Assignment :: Print the listing below from its opening line through the line holding "8 @> int32 message.(pid))", both ends included.

START Excerpted data

(* ===== verification/ModelTypes.v ===== *)
(** * The types of the model module

    Device models, their software versions and the products of a vendor: the
    codecs of [model/module/types/model/*.js], in the form of [PkiTypes.v]. *)
From S2P Require Import Prelude Js Protobuf Codec Calendar Dates Base64 Fallible Proto3 MessageTable.
Open Scope Z_scope.

(** ** [Product] (model/product.js) *)

Module Product.

Record t := mk {
  pid : number;
  name : string;
  partNumber : string;
}.

#[global] Instance t_eta : Settable t := λ m, mk m.(pid) m.(name) m.(partNumber).

Definition base : t := mk 0 "" "".

Definition encode {PB : Protobuf} (message : t) (writer : Writer) : Writer :=
  writer
  @> when (num_neq message.(pid) 0) (fun w => w @> uint32 8 @> int32 message.(pid))
  @> when (str_neq message.(name) "") (fun w => w @> uint32 18 @> string_ message.(name))
  @> when (str_neq message.(partNumber) "")
       (fun w => w @> uint32 26 @> string_ message.(partNumber)).

Definition decode_field {PB : Protobuf} (tag : Z) (message : t) : RM t :=
  match field_number tag with
  | 1 => v ← read_int32; mret (message <| pid := Int v |>)
  | 2 => v ← read_string; mret (message <| name := v |>)
  | 3 => v ← read_string; mret (message <| partNumber := v |>)
  | _ => _ ← skipType (wire_type tag); mret message
  end.

Definition decode {PB : Protobuf} (length : option Z) : RM t :=
  decode_message length base decode_field.

Definition fromJSON (object : js) : result t :=
  pid' ← field_or object "pid" js_Number 0;
  name' ← field_or object "name" to_string "";
  partNumber' ← field_or object "partNumber" to_string "";
  Ok (mk pid' name' partNumber').

Definition toJSON (message : t) : js :=
  Obj ([("pid", Num message.(pid));
    ("name", Str message.(name));
    ("partNumber", Str message.(partNumber))]).

Record partial := mkPartial {
  p_pid : option number;
  p_name : option string;
  p_partNumber : option string;
}.

Definition fromPartial (object : partial) : t := {|
  pid := object.(p_pid) ?? Int 0;
  name := object.(p_name) ?? "";
  partNumber := object.(p_partNumber) ?? "";
|}.

(** The object with no property given. *)
Definition nothing : partial := mkPartial None None None.

(** The bytes [encode] writes. *)
Definition wire {PB : Protobuf} {PS : ProtobufSpec PB} (m : t) : bytes :=
  f_number e_int32 8 m.(pid) ++
  f_string 18 m.(name) ++
  f_string 26 m.(partNumber).

Definition valid (m : t) : Prop :=
  int32_ok m.(pid).

Definition encodable {PB : Protobuf} {PS : ProtobufSpec PB} (m : t) : Prop :=
  valid m ∧ small (wire m).

Definition merge (m a : t) : t := {|
  pid := later_number m.(pid) a.(pid);
  name := later_string m.(name) a.(name);
  partNumber := later_string m.(partNumber) a.(partNumber);
|}.

(** A whole message seen as a partial one. *)
Definition full (m : t) : partial := {|
  p_pid := Some m.(pid);
  p_name := Some m.(name);
  p_partNumber := Some m.(partNumber);
|}.

(** The message as its [.proto] file declares it. *)
Definition schema (m : t) : list field :=
  [implicit 1 (VInt Int32 m.(pid));
   implicit 2 (VString m.(name));
   implicit 3 (VString m.(partNumber))].

(** The message with its default for every property that is not kept. *)
Definition only (kept : string → bool) (m : t) : t := {|
  pid := if kept "pid" then m.(pid) else Int 0;
  name := if kept "name" then m.(name) else "";
  partNumber := if kept "partNumber" then m.(partNumber) else "";
|}.

#[global] Instance codec {PB : Protobuf} : MessageCodec t :=
  {| msg_base := base; msg_encode := encode; msg_field := decode_field |}.

#[global] Program Instance spec {PB : Protobuf} (PS : ProtobufSpec PB) : MessageSpec PS t :=
  {| msg_wire := wire; msg_valid := valid; msg_merge := merge |}.
Next Obligation. solve_encode_wire. Qed.
Next Obligation. solve_decode_wire. Qed.
Next Obligation. solve_merge_base. Qed.
Next Obligation. intros. solve_advances decode_field. Qed.

#[global] Program Instance data : MessageData t partial :=
  {| msg_fromJSON := fromJSON; msg_toJSON := toJSON;
     msg_fromPartial := fromPartial; msg_full := full |}.
Next Obligation. solve_json fromJSON toJSON. Qed.
Next Obligation. solve_partial fromPartial full. Qed.

#[global] Instance schema_wire {PB : Protobuf} {PS : ProtobufSpec PB} : WireSchema wire schema.
Proof. solve_schema_wire wire schema. Qed.

#[global] Instance schema_merge : MergeSchema merge schema.
Proof. solve_schema_merge merge schema. Qed.

(** Its row in the table of message types. *)
Definition message {PB : Protobuf} {PS : ProtobufSpec PB} : message_type :=
  plain_message "Product" nothing true schema only.

#[global] Instance message_lawful {PB : Protobuf} (PS : ProtobufSpec PB) : Lawful message.
Proof. solve_lawful decode_field fromJSON only. Qed.

End Product.

(** ** [VendorProducts] (model/vendor_products.js) *)

Module VendorProducts.

Record t := mk {
  vid : number;
  products : list Product.t;
}.

#[global] Instance t_eta : Settable t := λ m, mk m.(vid) m.(products).

Definition base : t := mk 0 [].

Definition encode {PB : Protobuf} (message : t) (writer : Writer) : Writer :=
  writer
  @> when (num_neq message.(vid) 0) (fun w => w @> uint32 8 @> int32 message.(vid))
  @> each message.(products) (fun v w => w @> uint32 18 @> fork @> Product.encode v @> ldelim).

Definition decode_field {PB : Protobuf} (tag : Z) (message : t) : RM t :=
  match field_number tag with
  | 1 => v ← read_int32; mret (message <| vid := Int v |>)
  | 2 => v ← read_nested Product.decode; mret (message <| products := message.(products) ++ [v] |>)
  | _ => _ ← skipType (wire_type tag); mret message
  end.

Definition decode {PB : Protobuf} (length : option Z) : RM t :=
  decode_message length base decode_field.

Definition fromJSON (object : js) : result t :=
  vid' ← field_or object "vid" js_Number 0;
  products' ← field_or object "products" (to_list Product.fromJSON) [];
  Ok (mk vid' products').

Definition toJSON (message : t) : js :=
  Obj ([("vid", Num message.(vid));
    ("products", Arr (map Product.toJSON message.(products)))]).

Record partial := mkPartial {
  p_vid : option number;
  p_products : option (list Product.partial);
}.

Definition fromPartial (object : partial) : t := {|
  vid := object.(p_vid) ?? Int 0;
  products := map Product.fromPartial (object.(p_products) ?? []);
|}.

(** The object with no property given. *)
Definition nothing : partial := mkPartial None None.

(** The bytes [encode] writes. *)
Definition wire {PB : Protobuf} {PS : ProtobufSpec PB} (m : t) : bytes :=
  f_number e_int32 8 m.(vid) ++
  f_repeated 18 Product.wire m.(products).

Definition valid (m : t) : Prop :=
  int32_ok m.(vid) ∧ Forall Product.valid m.(products).

Definition encodable {PB : Protobuf} {PS : ProtobufSpec PB} (m : t) : Prop :=
  valid m ∧ small (wire m).

Definition merge (m a : t) : t := {|
  vid := later_number m.(vid) a.(vid);
  products := m.(products) ++ a.(products);
|}.

(** A whole message seen as a partial one. *)
Definition full (m : t) : partial := {|
  p_vid := Some m.(vid);
  p_products := Some (map Product.full m.(products));
|}.

(** The message as its [.proto] file declares it. *)
Definition schema (m : t) : list field :=
  [implicit 1 (VInt Int32 m.(vid));
   repeated 2 (message_value Product.schema) m.(products)].

(** The message with its default for every property that is not kept. *)
Definition only (kept : string → bool) (m : t) : t := {|
  vid := if kept "vid" then m.(vid) else Int 0;
  products := if kept "products" then m.(products) else [];
|}.

#[global] Instance codec {PB : Protobuf} : MessageCodec t :=
  {| msg_base := base; msg_encode := encode; msg_field := decode_field |}.

#[global] Program Instance spec {PB : Protobuf} (PS : ProtobufSpec PB) : MessageSpec PS t :=
  {| msg_wire := wire; msg_valid := valid; msg_merge := merge |}.
Next Obligation. solve_encode_wire. Qed.
Next Obligation. solve_decode_wire. Qed.
Next Obligation. solve_merge_base. Qed.
Next Obligation. intros. solve_advances decode_field. Qed.

#[global] Program Instance data : MessageData t partial :=
  {| msg_fromJSON := fromJSON; msg_toJSON := toJSON;
     msg_fromPartial := fromPartial; msg_full := full |}.
Next Obligation. solve_json fromJSON toJSON. Qed.
Next Obligation. solve_partial fromPartial full. Qed.

#[global] Instance schema_wire {PB : Protobuf} {PS : ProtobufSpec PB} : WireSchema wire schema.
Proof. solve_schema_wire wire schema. Qed.

#[global] Instance schema_merge : MergeSchema merge schema.
Proof. solve_schema_merge merge schema. Qed.

(** Its row in the table of message types. *)
Definition message {PB : Protobuf} {PS : ProtobufSpec PB} : message_type :=
  plain_message "VendorProducts" nothing true schema only.

#[global] Instance message_lawful {PB : Protobuf} (PS : ProtobufSpec PB) : Lawful message.
Proof. solve_lawful decode_field fromJSON only. Qed.

End VendorProducts.

(** ** [Model] (model/model.js) *)

Module Model.

Record t := mk {
  vid : number;
  pid : number;
  deviceTypeId : number;
  productName : string;
  productLabel : string;
  partNumber : string;
  commissioningCustomFlow : number;
  commissioningCustomFlowUrl : string;
  commissioningModeInitialStepsHint : number;
  commissioningModeInitialStepsInstruction : string;
  commissioningModeSecondaryStepsHint : number;
  commissioningModeSecondaryStepsInstruction : string;
  userManualUrl : string;
  supportUrl : string;
  productUrl : string;
  lsfUrl : string;
  lsfRevision : number;
  creator : string;
}.

#[global] Instance t_eta : Settable t := λ m, mk m.(vid) m.(pid) m.(deviceTypeId)
  m.(productName) m.(productLabel) m.(partNumber) m.(commissioningCustomFlow)
  m.(commissioningCustomFlowUrl) m.(commissioningModeInitialStepsHint)
  m.(commissioningModeInitialStepsInstruction) m.(commissioningModeSecondaryStepsHint)
  m.(commissioningModeSecondaryStepsInstruction) m.(userManualUrl) m.(supportUrl) m.(productUrl)
  m.(lsfUrl) m.(lsfRevision) m.(creator).

Definition base : t := mk 0 0 0 "" "" "" 0 "" 0 "" 0 "" "" "" "" "" 0 "".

END Excerpted data

Answer section ::
(* ===== verification/ModelTypes.v ===== *)
(** * The types of the model module

    Device models, their software versions and the products of a vendor: the
    codecs of [model/module/types/model/*.js], in the form of [PkiTypes.v]. *)
From S2P Require Import Prelude Js Protobuf Codec Calendar Dates Base64 Fallible Proto3 MessageTable.
Open Scope Z_scope.

(** ** [Product] (model/product.js) *)

Module Product.

Record t := mk {
  pid : number;
  name : string;
  partNumber : string;
}.

#[global] Instance t_eta : Settable t := λ m, mk m.(pid) m.(name) m.(partNumber).

Definition base : t := mk 0 "" "".

Definition encode {PB : Protobuf} (message : t) (writer : Writer) : Writer :=
  writer
  @> when (num_neq message.(pid) 0) (fun w => w @> uint32 8 @> int32 message.(pid))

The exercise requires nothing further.